He caught the whisper of thought—fifty of us guards, is it? Yeah, fifty, I guess.

Fifty! Dalgetty felt taut as he walked out between two of them. Fifty goons. And they were trained, he knew that. The Institute had learned that Bertrand Meade's private army was well-drilled. Nothing obtrusive about it—officially they were only servants and bodyguards—but they knew how to shoot.

And he was alone in mid-ocean with them. He was alone and no one knew where he was and anything could be done to him. He felt cold, walking down the corridor.

There was a room beyond with benches and a desk. One of the guards gestured to a chair at one end. "Sit," he grunted.

Dalgetty submitted. The straps went around his wrists and ankles, holding him to the arms and legs of the heavy chair. Another buckled about his waist. He looked down and saw that the chair was bolted to the floor. One of the guards crossed to the desk and started up a tape recorder.

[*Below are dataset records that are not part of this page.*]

(* ===== verification/TransToken.v ===== *)
(** * Transparent tokens (crates/trans_token) and the multitoken validity
    predicate (crates/namada/src/ledger/native_vp/multitoken.rs)

    Balances, supplies, minters and denominations live under the keys of
    [storage_key.rs].  The store maps keys to decoded values; a value of another
    type is a decoding error.  Amounts are integers in [0, 2^256), the
    semantics [Token.ZAmount] of the word-level [Amount].  The properties are
    conservation: what transfers, mints and burns do to the sum of balances and
    to the supply, and what an accepting validity predicate guarantees. *)

From Stdlib Require Import String.
From S2P Require Import Prelude Words Uint Decimal I256 Dec Token StorageKey.

(** The internal addresses the token code distinguishes. *)
Class InternalAddrs (A : AddressApi) : Type := {
  multitoken : Address;
  pgf : Address;
  ibc : Address;
  pos : Address;
  gov : Address;
  (** [Nut(erc20)] to [Erc20(erc20)] *)
  nut_erc20 : Address → option Address;
  is_ibc_token : Address → bool;
}.

#[export] Instance internal_ref : InternalAddrs addr_ref := {
  multitoken := 0%N; pgf := 1%N; ibc := 2%N; pos := 3%N; gov := 4%N;
  nut_erc20 a := if N.eqb a 5 then Some 6%N else None;
  is_ibc_token a := N.eqb a 7;
}.
(** When the asset is the native one, the pool, which holds no native tokens, cannot refund. *)
Lemma native_refund_paid_by_pool_witness :
  refund_transferred_assets (A:=addr_ref) example_block (example_transfer 1) (example_bridge example_asset)
    = (example_bridge example_asset, Err (TokenErr InsufficientBalance)).
Proof.
  refine (proj1 (native_refund_paid_by_pool (AL:=addr_ref_laws) example_block (example_transfer 1) (example_bridge example_asset)
    (proj1 example_balanced) eq_refl _ _ _ _) _); [done..|vm_compute; reflexivity].
Defined.

Definition example_self_relayed := complete_transfer (A:=addr_ref) bridge_pool_address (event_of (example_transfer 1)) (example_bridge [9]).
Lemma pool_as_relayer_inflates_witness :
  balance (tokens example_self_relayed.1) 20%N 9%N = balance example_tokens 20%N 9%N + 1 ∧
  supply (tokens example_self_relayed.1) 20%N = supply example_tokens 20%N.
Proof.
  destruct (run_succeeds example_self_relayed) as [r Hr]; [vm_compute; reflexivity|].
  assert (Hx : pending (example_bridge [9]) !! key_of (event_of (example_transfer 1)) = Some (example_transfer 1)) by (vm_compute; reflexivity).
  destruct (pool_as_relayer_inflates (A:=addr_ref) (I:=internal_ref) (AL:=addr_ref_laws) (EA:=eth_ref) (B:=bridge_ref) (event_of (example_transfer 1)) (example_transfer 1) (example_bridge [9])
    example_self_relayed.1 r (proj1 example_balanced) Hx ltac:(done) ltac:(done) Hr) as (_ & H & _).
  apply H. done.
Defined.

Definition example_ledger : Ledger (A:=addr_ref) (K:=Z) := mk_ledger (A:=addr_ref) (mk_tallies ∅ ∅ ∅ ∅ ∅) (example_bridge [9]) [].
Definition example_tx : list (EthereumEvent (A:=addr_ref) * list (N * Z)) := [(EvTransfersToEthereum (A:=addr_ref) 0 example_events 13%N, example_votes)].
Definition example_applied := apply_derived_tx (A:=addr_ref) (P:=example_pos) (K:=Z) (λ _, 7) example_block 10 1 1 example_tx example_ledger.
Lemma bridge_keeps_tokens_backed_witness :
  bp_nonce (l_bridge example_applied.1) = Some 1 ∧ bridge_ok (A:=addr_ref) example_owners (l_bridge example_applied.1).
Proof.
  split; [vm_compute; reflexivity|]. destruct (run_succeeds example_applied) as [r Hr]; [vm_compute; reflexivity|].
  refine (bridge_keeps_tokens_backed (A:=addr_ref) (I:=internal_ref) (AL:=addr_ref_laws) (EA:=eth_ref) (B:=bridge_ref) (OS:=key_order_ref)
    (P:=example_pos) (λ _, 7) example_owners example_block 10 1 1 example_tx
    example_ledger example_applied.1 r _ _ _ _ _ Hr).
  - apply (bool_decide_unpack _). vm_compute. exact Logic.I.
  - right. left.
  - left.
  - constructor; [|constructor]. split; [do 3 right; left|done].
  - split; [split; [exact (proj1 example_balanced)|]|split; [constructor|]].
    + intros k x Hx. apply elem_of_list_to_map_2, list_elem_of_fmap in Hx as (y & [= _ ->] & Hy).
      apply list_elem_of_fmap in Hy as (n & -> & Hn). assert (Hn0 : 0 ≤ n) by (clear - Hn; set_solver by lia).
      assert (H12 : 12%N ∈ example_owners) by (do 2 right; left). assert (H9 : 12%N ≠ 9%N) by done.
      unfold ok_pending, example_transfer. cbn [BridgePool.transfer gas_fee tr_amount fee_amount sender fee_payer].
      split; [lia|]. split; [lia|]. exact (conj H12 (conj H9 (conj H12 H9))).
    + intros t _. exact (proj2 example_balanced t).
Defined.
(* ===== verification/PosTypes.v ===== *)
(** * Proof of stake: data types and parameters

    Models [proof_of_stake/src/parameters.rs] and the small types of
    [proof_of_stake/src/types/mod.rs].  [Dec] values are integer counts of
    [10^-12], amounts are integers. *)

From S2P Require Import Prelude Words Uint Decimal I256 Dec Token StorageKey Epochs TransToken.

(** ** Types *)

Inductive ValidatorState : Type := Consensus | BelowCapacity | BelowThreshold | Inactive | Jailed.
#[global] Instance ValidatorState_eq_dec : EqDecision ValidatorState.
Proof. solve_decision. Defined.

Inductive SlashType : Type := DuplicateVote | LightClientAttack.

Record Slash : Type := mk_slash {
  slash_epoch : Epoch;
  slash_block_height : Z;
  slash_type : SlashType;
  slash_rate : Z;
}.

(** ** Errors: [error.rs]

    The variants the modelled operations return, with the name of their
    enumeration where two of them share a name; the messages of
    [namada_storage::Error] by name. *)

Inductive RewardsError : Type :=
| InsufficientVotes (votes_needed signing_stake : Z)
| RewardsArith
| RewardsDec.

Inductive PosError (A : Type) : Type :=
| ArithOverflow
| AmountSumOverflow
| TokenFailure (e : TokenError)
| NotEstablished
| AlreadyValidator
| HasBonds
| ConsensusKeyInUse
| NegativeLivenessThreshold
| BondNotAValidator (a : A)
| SourceMustNotBeAValidator (a : A)
| UnbondAmountGreaterThanBond (amount remaining : Z)
| ValidatorIsFrozen (a : A)
| NoUnbondFound (source validator : A)
| NegativeRate (rate : Z) (a : A)
| LargerThanOne (rate : Z) (a : A)
| RateChangeTooLarge (change : Z) (a : A)
| NoMaxSetInStorage (a : A)
| UnjailNotAValidator (a : A)
| NotJailed (a : A) (epoch : Epoch)
| NotEligible (a : A) (eligible current : Epoch)
| IsChainedRedelegation
| RedelegationSrcEqDest
| DelegatorIsValidator
| RedelegationNotAValidator (a : A)
| AlreadyInactive (a : A) (epoch : Epoch)
| DeactivationNotAValidator (a : A)
| ValidatorIsJailed (a : A) (epoch : Epoch)
| NotInactive (a : A) (epoch : Epoch)
| NoStateFound (a : A) (epoch : Epoch)
| CannotRemoveEmail
| MustBeEd25519
| ExpectedValidatorInConsensus (a : A) (state : option ValidatorState)
| RewardsFailure (e : RewardsError)
| InflationFailure.
Arguments ArithOverflow {A}.
Arguments AmountSumOverflow {A}.
Arguments TokenFailure {A} _.
Arguments NotEstablished {A}.
Arguments AlreadyValidator {A}.
Arguments HasBonds {A}.
Arguments ConsensusKeyInUse {A}.
Arguments NegativeLivenessThreshold {A}.
Arguments BondNotAValidator {A} _.
Arguments SourceMustNotBeAValidator {A} _.
Arguments UnbondAmountGreaterThanBond {A} _ _.
Arguments ValidatorIsFrozen {A} _.
Arguments NoUnbondFound {A} _ _.
Arguments NegativeRate {A} _ _.
Arguments LargerThanOne {A} _ _.
Arguments RateChangeTooLarge {A} _ _.
Arguments NoMaxSetInStorage {A} _.
Arguments UnjailNotAValidator {A} _.
Arguments NotJailed {A} _ _.
Arguments NotEligible {A} _ _ _.
Arguments IsChainedRedelegation {A}.
Arguments RedelegationSrcEqDest {A}.
Arguments DelegatorIsValidator {A}.
Arguments RedelegationNotAValidator {A} _.
Arguments AlreadyInactive {A} _ _.
Arguments DeactivationNotAValidator {A} _.
Arguments ValidatorIsJailed {A} _ _.
Arguments NotInactive {A} _ _.
Arguments NoStateFound {A} _ _.
Arguments CannotRemoveEmail {A}.
Arguments MustBeEd25519 {A}.
Arguments ExpectedValidatorInConsensus {A} _ _.
Arguments RewardsFailure {A} _.
Arguments InflationFailure {A}.

(** ** Parameters *)

Record OwnedPosParams : Type := mk_owned {
  max_validator_slots : Z;
  pipeline_len : Z;
  unbonding_len : Z;
  tm_votes_per_token : Z;
  block_proposer_reward : Z;
  block_vote_reward : Z;
  max_inflation_rate : Z;
  target_staked_ratio : Z;
  duplicate_vote_min_slash_rate : Z;
  light_client_attack_min_slash_rate : Z;
  cubic_slashing_window_length : Z;
  validator_stake_threshold : Z;
  liveness_window_check : Z;
  liveness_threshold : Z;
  rewards_gain_p : Z;
  rewards_gain_d : Z;
}.

(** [PosParams] dereferences to its owned part. *)
Record PosParams : Type := mk_params { owned : OwnedPosParams; max_proposal_period : Z }.

Definition owned_default : OwnedPosParams := {|
  max_validator_slots := 100;
  pipeline_len := 2;
  unbonding_len := 21;
  tm_votes_per_token := E12;
  block_proposer_reward := 125 * 10 ^ 9;
  block_vote_reward := 10 ^ 11;
  max_inflation_rate := 10 ^ 11;
  target_staked_ratio := 6667 * 10 ^ 8;
  duplicate_vote_min_slash_rate := 10 ^ 9;
  light_client_attack_min_slash_rate := 10 ^ 9;
  cubic_slashing_window_length := 1;
  validator_stake_threshold := 10 ^ 6;
  liveness_window_check := 10000;
  liveness_threshold := 9 * 10 ^ 11;
  rewards_gain_p := 25 * 10 ^ 10;
  rewards_gain_d := 25 * 10 ^ 10;
|}.

Inductive ValidationError : Type :=
| TotalVotingPowerTooLarge (power : Z)
| VotesPerTokenGreaterThanOne (votes : Z)
| LivenessThresholdGreaterThanOne (threshold : Z)
| PipelineLenTooShort (len : Z)
| UnbondingLenTooShort (unbonding pipeline : Z).

Definition TOKENS_PER_NAM : Z := 1000000.
Definition MAX_TOTAL_VOTING_POWER : Z := (2 ^ 63 - 1) / 8.
Definition TOKEN_MAX_AMOUNT : Z := u64_max / TOKENS_PER_NAM.

(** [OwnedPosParams::validate]: [None] is the panic of one of its [expect]. *)
Definition validate (p : OwnedPosParams) : option (list ValidationError) :=
  let errors := if pipeline_len p <? 2 then [PipelineLenTooShort (pipeline_len p)] else [] in
  let errors := errors ++
    if unbonding_len p <=? pipeline_len p
    then [UnbondingLenTooShort (unbonding_len p) (pipeline_len p)] else [] in
  amount ← ZDec.from_u64 TOKEN_MAX_AMOUNT;
  slots ← ZDec.from_u64 (max_validator_slots p);
  x ← ZDec.mul (tm_votes_per_token p) amount;
  x ← ZDec.mul x slots;
  max_total_voting_power ← ZDec.to_uint x;
  let errors := errors ++
    if max_total_voting_power <? 2 ^ 63 then
      (if MAX_TOTAL_VOTING_POWER <? max_total_voting_power
       then [TotalVotingPowerTooLarge max_total_voting_power] else [])
    else [TotalVotingPowerTooLarge max_total_voting_power] in
  let errors := errors ++
    if E12 <? tm_votes_per_token p then [VotesPerTokenGreaterThanOne (tm_votes_per_token p)] else [] in
  Some (errors ++
    if E12 <? liveness_threshold p then [LivenessThresholdGreaterThanOne (liveness_threshold p)] else []).

(** Epoch offsets; [None] is an overflow of [u64]. *)
Definition withdrawable_epoch_offset (p : OwnedPosParams) : option Z :=
  a ← chk 64 (pipeline_len p + unbonding_len p);
  chk 64 (a + cubic_slashing_window_length p).
Definition slash_processing_epoch_offset (p : OwnedPosParams) : option Z :=
  a ← chk 64 (unbonding_len p + cubic_slashing_window_length p);
  chk 64 (a + 1).
Definition cubic_slash_epoch_window (p : OwnedPosParams) (infraction_epoch : Epoch) : option (Epoch * Epoch) :=
  let start := EpochM.sub_or_default infraction_epoch (cubic_slashing_window_length p) in
  end_ ← EpochM.unchecked_add infraction_epoch (cubic_slashing_window_length p);
  Some (start, end_).
Definition redelegation_end_epoch_from_start (p : OwnedPosParams) (e : Epoch) : option Epoch :=
  EpochM.unchecked_add e (pipeline_len p).
Definition redelegation_start_epoch_from_end (p : OwnedPosParams) (e : Epoch) : option Epoch :=
  EpochM.checked_sub e (pipeline_len p).
Definition in_redelegation_slashing_window (p : OwnedPosParams)
    (infraction_epoch redel_start redel_end : Epoch) : option bool :=
  off ← slash_processing_epoch_offset p;
  processing_epoch ← EpochM.unchecked_add infraction_epoch off;
  Some ((redel_start <? processing_epoch) && (infraction_epoch <? redel_end)).

Definition get_slash_rate (t : SlashType) (p : OwnedPosParams) : Z :=
  match t with
  | DuplicateVote => duplicate_vote_min_slash_rate p
  | LightClientAttack => light_client_attack_min_slash_rate p
  end.

(** [into_tm_voting_power]: [None] is the panic of an [expect]. *)
Definition into_tm_voting_power (votes_per_token tokens : Z) : option Z :=
  prod ← ZAmount.mul_floor tokens votes_per_token;
  res ← (if prod <? 2 ^ 127 then Some prod else None);
  if res <? 2 ^ 63 then Some res else None.

(** ** What validation guarantees *)

Lemma validate_ok p : validate p = Some [] →
  2 ≤ pipeline_len p < unbonding_len p ∧ tm_votes_per_token p ≤ E12 ∧ liveness_threshold p ≤ E12 ∧
  ∃ x y, ZDec.mul (tm_votes_per_token p) (TOKEN_MAX_AMOUNT * E12) = Some x ∧
    ZDec.mul x (max_validator_slots p * E12) = Some y ∧ 0 ≤ y ∧ y / E12 ≤ MAX_TOTAL_VOTING_POWER.
Proof.
  unfold validate, ZDec.from_u64, ZDec.to_uint.
  rewrite (chk_i_in (TOKEN_MAX_AMOUNT * E12)) by (vm_compute; discriminate). cbn [mbind option_bind].
  destruct (chk_i (max_validator_slots p * E12)) as [sl|] eqn:Es; [|done].
  unfold chk_i in Es. destruct (Z.abs _ <=? _); [|done]. injection Es as <-. cbn [mbind option_bind].
  destruct (ZDec.mul (tm_votes_per_token p) _) as [x|]; [|done]. cbn [mbind option_bind].
  destruct (ZDec.mul x _) as [y|] eqn:Ey; [|done]. cbn [mbind option_bind].
  destruct (Z.ltb_spec y 0); [done|]. cbn [mbind option_bind]. intros [= H'].
  repeat (apply app_nil in H' as [H' ?]). repeat case_match; try done. boolp.
  split; [lia|]. split; [done|]. split; [done|]. exists x, y. done.
Qed.

Lemma zdec_mul_eq x y z : ZDec.mul x y = Some z → z = Z.quot (x * y) E12.
Proof. unfold ZDec.mul, chk_i. destruct (Z.abs _ <=? _); [|done]. by intros [= <-]. Qed.

Lemma into_tm_voting_power_small v s : 0 ≤ v ≤ E12 → 0 ≤ s < 2 ^ 63 →
  into_tm_voting_power v s = Some (s * v / E12).
Proof.
  intros Hv Hs. unfold into_tm_voting_power, ZAmount.mul_floor. destruct (Z.ltb_spec v 0); [lia|].
  assert (0 ≤ s * v < 2 ^ 103) by (cbn in *; nia). rewrite chk_in by (cbn in *; lia).
  cbn [fmap option_fmap option_map mbind option_bind].
  assert (0 ≤ s * v / E12 ≤ s) by (split; [apply Z.div_pos|apply Z.div_le_upper_bound]; nia).
  rewrite (proj2 (Z.ltb_lt _ (2 ^ 127))) by lia. cbn [mbind option_bind].
  by rewrite (proj2 (Z.ltb_lt _ _)) by lia.
Qed.

Lemma powers_bound v m l : 0 ≤ v → Forall (λ s, 0 ≤ s ≤ m) l →
  zsum (λ s, s * v / E12) l * E12 ≤ Z.of_nat (length l) * m * v.
Proof.
  intros Hv. induction 1 as [|s l Hs _ IH]; [done|]. rewrite zsum_cons. cbn [length].
  pose proof (Z.mul_div_le (s * v) E12 ltac:(lia)). rewrite Nat2Z.inj_succ.
  assert (s * v ≤ m * v) by (apply Z.mul_le_mono_nonneg_r; lia).
  replace (Z.succ _ * m * v) with (Z.of_nat (length l) * m * v + m * v) by ring. lia.
Qed.

Lemma mapM_total {A B} (f : A → option B) (g : A → B) l :
  Forall (λ x, f x = Some (g x)) l → mapM f l = Some (g <$> l).
Proof. induction 1 as [|x l Hx _ IH]; [done|]. cbn. rewrite Hx. cbn. by rewrite IH. Qed.

(** C38.  Validated parameters: the pipeline and unbonding lengths are ordered,
    and as long as no validator's stake exceeds [TOKEN_MAX_AMOUNT], the voting
    powers of any full consensus set convert without panic and together stay
    below CometBFT's limit. *)
Theorem pos_params_voting_power (p : OwnedPosParams) (stakes : list Z) :
  validate p = Some [] → 0 ≤ tm_votes_per_token p → 0 ≤ max_validator_slots p →
  Z.of_nat (length stakes) ≤ max_validator_slots p →
  Forall (λ s, 0 ≤ s ≤ TOKEN_MAX_AMOUNT) stakes →
  2 ≤ pipeline_len p < unbonding_len p ∧
  ∃ powers, mapM (into_tm_voting_power (tm_votes_per_token p)) stakes = Some powers ∧
    zsum id powers ≤ MAX_TOTAL_VOTING_POWER.
Proof.
  intros Hval Hv Hsl Hlen Hst. destruct (validate_ok p Hval) as (Hp & Hv1 & _ & x & y & Hx & Hy & Hy0 & Hm).
  split; [done|].
  assert (x = tm_votes_per_token p * TOKEN_MAX_AMOUNT) as ->.
  { apply zdec_mul_eq in Hx as ->. rewrite Z.mul_assoc. apply Z.quot_mul. lia. }
  assert (y = tm_votes_per_token p * TOKEN_MAX_AMOUNT * max_validator_slots p) as ->.
  { apply zdec_mul_eq in Hy as ->. rewrite Z.mul_assoc. apply Z.quot_mul. lia. }
  exists ((λ s, s * tm_votes_per_token p / E12) <$> stakes). split.
  - apply mapM_total. eapply Forall_impl; [exact Hst|]. intros s Hs. cbn beta in Hs. apply into_tm_voting_power_small; [lia|].
    assert (TOKEN_MAX_AMOUNT < 2 ^ 63) by (vm_compute; reflexivity). lia.
  - rewrite zsum_fmap. pose proof (powers_bound _ _ _ Hv Hst) as Hb.
    assert (0 ≤ TOKEN_MAX_AMOUNT) by (vm_compute; discriminate).
    etrans; [|exact Hm]. apply Z.div_le_lower_bound; [lia|].
    rewrite Z.mul_comm. etrans; [exact Hb|].
    replace (tm_votes_per_token p * TOKEN_MAX_AMOUNT * max_validator_slots p) with
      (max_validator_slots p * (TOKEN_MAX_AMOUNT * tm_votes_per_token p)) by ring.
    rewrite <-Z.mul_assoc. apply Z.mul_le_mono_nonneg_r; nia.
Qed.

Lemma pos_params_voting_power_witness :
  ∃ powers, mapM (into_tm_voting_power E12) [10 ^ 13; 5] = Some powers ∧
    zsum id powers ≤ MAX_TOTAL_VOTING_POWER.
Proof.
  destruct (pos_params_voting_power owned_default [10 ^ 13; 5]) as (_ & H).
  - vm_compute. reflexivity.
  - vm_compute. discriminate.
  - vm_compute. discriminate.
  - vm_compute. discriminate.
  - apply Forall_cons; split; [|apply Forall_cons; split; [|apply Forall_nil; exact I]];
      split; vm_compute; discriminate.
  - exact H.
Defined.

(** The votes are counted per fundamental unit and the bound per whole token:
    with the default parameters, one validator with [2 * 10^12] whole tokens
    exceeds the limit. *)
Example default_params_exceed_limit :
  validate owned_default = Some [] ∧
  ∃ power, into_tm_voting_power E12 (2 * 10 ^ 12 * TOKENS_PER_NAM) = Some power ∧
    MAX_TOTAL_VOTING_POWER < power ∧ 2 * 10 ^ 12 * TOKENS_PER_NAM ≤ u64_max.
Proof. split; [vm_compute; reflexivity|]. eexists. split_and!; vm_compute; try reflexivity. discriminate. Qed.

A door opened in the far end of the room. Thomas Bancroft came in. He was a big man, fleshy but in well-scrubbed health, his clothes designed with quiet good taste. The head was white-maned, leonine, with handsome florid features and sharp blue eyes. He smiled ever so faintly and sat down behind the desk.

The woman was with him—Dalgetty looked harder at her. She was new to him. She was medium tall, a little on the compact side, her blond hair cut too short, no makeup on her broad Slavic features. Young, in hard condition, moving with a firm masculine stride. With those tilted gray eyes, that delicately curved nose and wide sullen mouth, she could have been a beauty had she wanted to be.

One of the modern type, thought Dalgetty. A flesh-and-blood machine, trying to outmale men, frustrated and unhappy without knowing it and all the more bitter for that.

Briefly there was sorrow in him, an enormous pity for the millions of mankind. They did not know themselves, they fought themselves like wild beasts, tied up in knots, locked in nightmare. Man could be so much if he had the chance.

He glanced at Bancroft. "I know you," he said, "but I'm afraid the lady has the advantage of me."